___ Records for this task ___
Lemma quote_injective (a b q : text) :
  quote a = Some q -> quote b = Some q -> a = b.
Proof.
  unfold quote. destruct (encode a) as [x|] eqn:Ha; [|discriminate].
  destruct (encode b) as [y|] eqn:Hb; [|discriminate].
  cbn [option_map]. intros Hx Hy. injection Hx as Hx. injection Hy as Hy.
  assert (Hxy : x = y).
  { rewrite <- (unquote_quote_from_bytes x (encode_bytes a x Ha)).
    rewrite <- (unquote_quote_from_bytes y (encode_bytes b y Hb)).
    rewrite Hx, Hy. reflexivity. }
  rewrite <- (decode_encode a x Ha), <- (decode_encode b y Hb), Hxy.
  reflexivity.
Qed.

(** The 8-bit model of [Urls] is this one on the code points below 256. *)
Lemma latin1_quote (s : string) :
  quote (codes s) = Some (codes (Urls.quote s)).
Proof.
  unfold quote, Urls.quote, Urls.encode.
  assert (Henc : encode (codes s)
                 = Some (flat_map Urls.utf8 (list_ascii_of_string s))).
  { unfold codes. induction s as [|c s IH]; [reflexivity|].
    cbn [list_ascii_of_string map encode flat_map]. rewrite IH.
    replace (utf8 (N_of_ascii c)) with (Some (Urls.utf8 c));
      [reflexivity|].
    destruct c as [[] [] [] [] [] [] [] []]; reflexivity. }
  rewrite Henc. clear Henc. cbn [option_map]. f_equal.
  induction (flat_map Urls.utf8 (list_ascii_of_string s)) as [|b bs IH];
    [reflexivity|].
  cbn [Urls.quote_from_bytes]. rewrite codes_app, <- IH. reflexivity.
Qed.

Lemma latin1_build_url (base_url command : string) :
  build_url (codes base_url) (Some (codes command))
  = Some (codes (Urls.build_url base_url (Some command))).
Proof.
  cbn [build_url Urls.build_url]. rewrite latin1_quote. cbn [option_map].
  rewrite !codes_app. reflexivity.
Qed.

End UnicodeFacts.

(** X13.  Percent-quoting goes through concatenation, for strings of any
    code points: the quoted text of [a + b] is the quoted text of [a]
    followed by that of [b], and [a + b] cannot be encoded exactly when one
    of the two cannot.  So building a URL in two steps gives what building
    it in one step from [a + '/' + b] gives, the [UnicodeEncodeError]
    included. *)
Theorem build_url_composes (base_url a b : UnicodeUrls.text) :
  UnicodeUrls.quote (a ++ b)%list
  = match UnicodeUrls.quote a, UnicodeUrls.quote b with
    | Some x, Some y => Some (x ++ y)%list
    | _, _ => None
    end /\
  match UnicodeUrls.build_url base_url (Some a) with
  | Some url => UnicodeUrls.build_url url (Some b)
  | None => None
  end
  = UnicodeUrls.build_url base_url (Some (a ++ [47%N] ++ b)%list).
Proof.
  split; [apply quote_app|].
  cbn [UnicodeUrls.build_url]. rewrite !quote_app.
  replace (UnicodeUrls.quote [47%N]) with (Some [47%N]) by reflexivity.
  destruct (UnicodeUrls.quote a) as [x|]; cbn [option_map]; [|reflexivity].
  destruct (UnicodeUrls.quote b) as [y|]; cbn [option_map]; [|reflexivity].
  rewrite <- !app_assoc. reflexivity.
Qed.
___
Problem requirements –
Return the lines from the one containing "s IH]; [reflexivity|]." through the last line of the records. Include both ends and nothing else.

Answer below –
  { unfold codes. induction s as [|c s IH]; [reflexivity|].
    cbn [list_ascii_of_string map encode flat_map]. rewrite IH.
    replace (utf8 (N_of_ascii c)) with (Some (Urls.utf8 c));
      [reflexivity|].
    destruct c as [[] [] [] [] [] [] [] []]; reflexivity. }
  rewrite Henc. clear Henc. cbn [option_map]. f_equal.
  induction (flat_map Urls.utf8 (list_ascii_of_string s)) as [|b bs IH];
    [reflexivity|].
  cbn [Urls.quote_from_bytes]. rewrite codes_app, <- IH. reflexivity.
Qed.

Lemma latin1_build_url (base_url command : string) :
  build_url (codes base_url) (Some (codes command))
  = Some (codes (Urls.build_url base_url (Some command))).
Proof.
  cbn [build_url Urls.build_url]. rewrite latin1_quote. cbn [option_map].
  rewrite !codes_app. reflexivity.
Qed.

End UnicodeFacts.

(** X13.  Percent-quoting goes through concatenation, for strings of any
    code points: the quoted text of [a + b] is the quoted text of [a]
    followed by that of [b], and [a + b] cannot be encoded exactly when one
    of the two cannot.  So building a URL in two steps gives what building
    it in one step from [a + '/' + b] gives, the [UnicodeEncodeError]
    included. *)
Theorem build_url_composes (base_url a b : UnicodeUrls.text) :
  UnicodeUrls.quote (a ++ b)%list
  = match UnicodeUrls.quote a, UnicodeUrls.quote b with
    | Some x, Some y => Some (x ++ y)%list
    | _, _ => None
    end /\
  match UnicodeUrls.build_url base_url (Some a) with
  | Some url => UnicodeUrls.build_url url (Some b)
  | None => None
  end
  = UnicodeUrls.build_url base_url (Some (a ++ [47%N] ++ b)%list).
Proof.
  split; [apply quote_app|].
  cbn [UnicodeUrls.build_url]. rewrite !quote_app.
  replace (UnicodeUrls.quote [47%N]) with (Some [47%N]) by reflexivity.
  destruct (UnicodeUrls.quote a) as [x|]; cbn [option_map]; [|reflexivity].
  destruct (UnicodeUrls.quote b) as [y|]; cbn [option_map]; [|reflexivity].
  rewrite <- !app_assoc. reflexivity.
Qed.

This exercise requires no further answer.